Riportiamo dalla STAMPA di oggi, 13/03/2013, a pag. , l'articolo di Una Galani dal titolo "Se non vuole affondare l’Egitto deve tornare al più presto al voto".
Mohamed Morsi
I Fratelli musulmani hanno urgentemente bisogno di aiuto per sistemare le finanze dell’Egitto. La decisione del Tribunale amministrativo di annullare il decreto Morsi porta con sé una grande incertezza sulle tempistiche delle prossime elezioni politiche. Il Cairo sta andando sempre più verso il disastro finanziario e sociale man mano che ritarda l’accordo con il Fondo monetario internazionale. Senza il supporto esterno e potendo contare su riserve in valuta estera di soli 13,5 miliardi di dollari, l’Egitto potrebbe essere a due mesi di distanza da una vera e propria crisi della bilancia dei pagamenti. La recente svalutazione del 10% della sterlina egiziana si è tradotta in un’inflazione più elevata e in una maggiore difficoltà nell’importare beni di varia natura. Così il malcontento non fa che aumentare nelle aree nei pressi del Canale di Suez.
Questa settimana lo sciopero indetto dai conducenti di minibus a causa dell’attuale carenza di carburante diesel ha messo in ginocchio e paralizzato molte zone della capitale. Il governo è caduto in un circolo vizioso. Fino a che l’economia non tornerà a creare occupazione, il panorama politico diventerà sempre più teso. Il governo islamista al potere sarà meno disposto ad attuare quelle riforme che potrebbero danneggiarlo politicamente, anche se rappresentano l’unica strada percorribile verso una crescita a lungo termine. L’Egitto sta vagliando l’ipotesi di un prestito ponte dell’Fmi come misura provvisoria.
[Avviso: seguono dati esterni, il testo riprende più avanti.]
(** How a value is written: the calls, in the order of the fields and elements. *)
Fixpoint items_of (v : val) : list item :=
  match v with
  | VScalar i => [i]
  | VStruct fs =>
      (fix go fs := match fs with
        | [] => [] | (f, v) :: fs => IField (type_of v) f :: items_of v ++ go fs end) fs ++ [IFieldStop]
  | VSandesh name fs =>
      ISandesh name :: (fix go fs := match fs with
        | [] => [] | (f, v) :: fs => IField (type_of v) f :: items_of v ++ go fs end) fs ++ [IFieldStop]
  | VMap k t ps =>
      IMap k t (Z.of_nat (length ps)) :: (fix go ps := match ps with
        | [] => [] | (v, w) :: ps => items_of v ++ items_of w ++ go ps end) ps
  | VSet t vs => ISet t (Z.of_nat (length vs)) :: (fix go vs := match vs with
        | [] => [] | v :: vs => items_of v ++ go vs end) vs
  | VList t vs => IList t (Z.of_nat (length vs)) :: (fix go vs := match vs with
        | [] => [] | v :: vs => items_of v ++ go vs end) vs
  end.

(** The elements have the type of the container, and scalars are scalars. *)
Inductive typed : val → Prop :=
| typed_scalar i : scalar_type i ≠ T_VOID → typed (VScalar i)
| typed_struct fs : Forall (λ p, typed p.2) fs → typed (VStruct fs)
| typed_sandesh name fs : Forall (λ p, typed p.2) fs → typed (VSandesh name fs)
| typed_map k t ps : Forall (λ p, typed p.1 ∧ typed p.2 ∧ type_of p.1 = k ∧ type_of p.2 = t) ps → typed (VMap k t ps)
| typed_set t vs : Forall (λ v, typed v ∧ type_of v = t) vs → typed (VSet t vs)
| typed_list t vs : Forall (λ v, typed v ∧ type_of v = t) vs → typed (VList t vs).

Definition field_items (fs : list (Z * val)) : list item :=
  concat ((λ p, IField (type_of p.2) p.1 :: items_of p.2) <$> fs).
Definition pair_items (ps : list (val * val)) : list item := concat ((λ p, items_of p.1 ++ items_of p.2) <$> ps).
Definition elem_items (vs : list val) : list item := concat (items_of <$> vs).

Lemma items_struct fs : items_of (VStruct fs) = field_items fs ++ [IFieldStop].
Proof.
  cbn [items_of]. f_equal. unfold field_items. induction fs as [|[f v] fs IH]; [done|].
  cbn [fmap list_fmap concat]. cbn [app fst snd]. by rewrite IH.
Qed.
Lemma items_sandesh name fs : items_of (VSandesh name fs) = ISandesh name :: field_items fs ++ [IFieldStop].
Proof. cbn [items_of]. f_equal. exact (items_struct fs). Qed.
Lemma items_map k t ps : items_of (VMap k t ps) = IMap k t (Z.of_nat (length ps)) :: pair_items ps.
Proof.
  cbn [items_of]. f_equal. unfold pair_items. induction ps as [|[v w] ps IH]; [done|].
  cbn [fmap list_fmap concat fst snd]. by rewrite IH, app_assoc.
Qed.
Lemma items_elems vs : (fix go vs := match vs with [] => [] | v :: vs => items_of v ++ go vs end) vs = elem_items vs.
Proof. unfold elem_items. induction vs as [|v vs IH]; [done|]. cbn [fmap list_fmap concat]. by rewrite IH. Qed.
Lemma settled_merged t start v : settled t start v → merged less t start v = v.
Proof.
  revert start v. induction t as [b| |t IH|n ms IH|t IH|t IH|k w IHk IHw] using t_type_nested_ind; intros start v Hs.
  - done.
  - by destruct v.
  - by apply IH.
  - destruct start as [| | | | |tb ss| | |]; try done. destruct v as [| | | | |tbl vs| | |]; try done. cbn in *. destruct Hs as [-> Hs]. f_equal.
    revert ss vs Hs. induction IH as [|[f t] ms IH1 _ IHms]; intros [|[sb s] ss] [|[vb v] vs] Hs; try done.
    cbn in *. destruct Hs as [Hv Hs]. rewrite (IHms _ _ Hs). destruct (present f vb).
    + destruct Hv as [<- Hv]. by rewrite (IH1 _ _ Hv).
    + by injection Hv as <- <-.
  - destruct v as [| | | | | |vs| |]; try by destruct start. assert (Hvs : Forall (settled t (default_value t)) vs) by (by destruct start).
    replace (merged less (t_list t) start (VList vs)) with (VList (map (merged less t (default_value t)) vs)) by (by destruct start).
    f_equal. clear Hs. induction Hvs as [|x l Hx _ IHl]; cbn; [done|]. by rewrite IHl, IH.
  - destruct v as [| | | | | | |vs|]; try by destruct start.
    assert (Forall (settled t (default_value t)) vs ∧ StronglySorted before vs) as [Hvs Hso] by (by destruct start).
    replace (merged less (t_set t) start (VSet vs)) with
      (VSet (foldl (λ l x, set_insert less (merged less t (default_value t) x) l) [] vs)) by (by destruct start).
    f_equal. apply (insert_sorted _ vs []); [|done]. eapply Forall_impl; [exact Hvs|]. by intros x; apply IH.
  - destruct v as [| | | | | | | |ps]; try by destruct start.
    assert (Forall (λ p, settled k (default_value k) p.1 ∧ settled w (default_value w) p.2) ps ∧ StronglySorted before ps.*1)
      as [Hps Hso] by (by destruct start).
    replace (merged less (t_map k w) start (VMap ps)) with
      (VMap (foldl (λ l p, let key := merged less k (default_value k) p.1 in
        map_assign less key (merged less w (map_at less key (default_value w) l) p.2) l) [] ps)) by (by destruct start).
    f_equal. apply (assign_sorted _ (merged less w) _ ps []); [|done]. eapply Forall_impl; [exact Hps|]. intros p [? ?]. auto.
Qed.

End Settled.
(** ** The round trip of objects *)

(** [write] of an object writes its tokens. *)
Lemma object_writes {P} `{!Protocol P, !ProtocolLaws P} sandesh name members v (p : P) :
  let ts := object_tokens sandesh name members v in
  typed (t_struct name members) v → Forall token_ok ts → wstate p [] → len (encode_all [] ts) < 2 ^ 31 →
  wroom p (len (encode_all [] ts)) →
  ∃ n p', write_object sandesh name members v p = Ret (BP.Ok n tt, p') ∧ 0 ≤ n ≤ len (encode_all [] ts) ∧
    wstate p' [] ∧ written p' = written p ++ encode_all [] ts.
Proof.
  intros ts Ht Hts Hw Hl Hroom. subst ts. destruct v as [| | | | |tbl vs| | |]; try done. destruct Ht as (Hnd & Htb & Hvs).
  destruct (nested_struct sandesh name members tbl vs ltac:(apply Forall_true; intros m x Hx; by apply nested_tokens) Hvs []) as [Hnest Hafter].
  destruct (struct_writes sandesh name members tbl vs) with (p := p) (st := @nil (bool * str)) as (n & p1 & E1 & B1 & W1 & C1 & _); try done.
  { apply Forall_true. intros m. apply serialize_writes. }
  exists n, p1. rewrite Hafter in W1. done.
Qed.

(** [read] of an object reads them. *)
Lemma object_reads {P} `{!Protocol P, !ProtocolLaws P} uninit less resize_ok k sandesh name members start v (p : P) :
  (∀ n, resize_ok n = true) →
  let t := t_struct name members in
  let ts := object_tokens sandesh name members v in
  typed t v → shaped t start → (width t < k)%nat → Forall token_ok ts → len (encode_all [] ts) < 2 ^ 31 →
  rstate p None (encode_all [] ts) →
  ∃ m p', read_object uninit less resize_ok k sandesh members start p = Ret (BP.Ok m (merged less t start v), p') ∧ 0 ≤ m ≤ len (encode_all [] ts).
Proof.
  intros Hmem t ts Ht Hs Hk Hts Hl Hr. subst t ts.
  destruct start as [| | | | |tb ss| | |]; try done. destruct v as [| | | | |tbl vs| | |]; try done. pose proof Ht as (Hnd & Htb & Hvs). cbn in Hs.
  destruct (nested_struct sandesh name members tbl vs ltac:(apply Forall_true; intros m x Hx; by apply nested_tokens) Hvs []) as [Hnest Hafter].
  assert (Hf := flows_struct sandesh name members tbl vs).
  cbn [object_tokens] in *. set (ts := struct_tokens _ _ _ _ _) in *.
  destruct (struct_reads uninit less resize_ok Hmem k sandesh name members tb tbl ss vs) with (p := p) (last := @None token) (st := @nil (bool * str))
    (tl := @nil token) (rest := @nil Z) as (m & p2 & E2 & B2 & _); try done.
  - cbn in Hk. lia.
  - apply Forall_forall. intros x Hx st v Hst Hv. apply deserialize_reads; try done. pose proof (width_member members name x Hx). lia.
  - fold ts. by rewrite app_nil_r.
  - fold ts. apply Hf; [|done|done|by intros]. apply Forall_true. intros x v. apply tokens_flow.
  - fold ts. by rewrite !app_nil_r.
  - by exists m, p2.
Qed.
La manovra metterebbe a disposizione solamente 750 milioni di dollari, un’alternativa poco efficace per sistemare completamente la questione. Tuttavia, potrebbe essere uno strumento efficace per installare una piccola dose di sicurezza in più, dimostrando che realizzare un programma serio potrebbe essere possibile anche nel breve termine. Con un’opposizione politica debole, l’alternativa sarebbe un ritorno al dominio del potere militare e un passo indietro nel difficile cammino verso la democrazia. Il governo deve trovare un modo per portare il paese a nuove elezioni.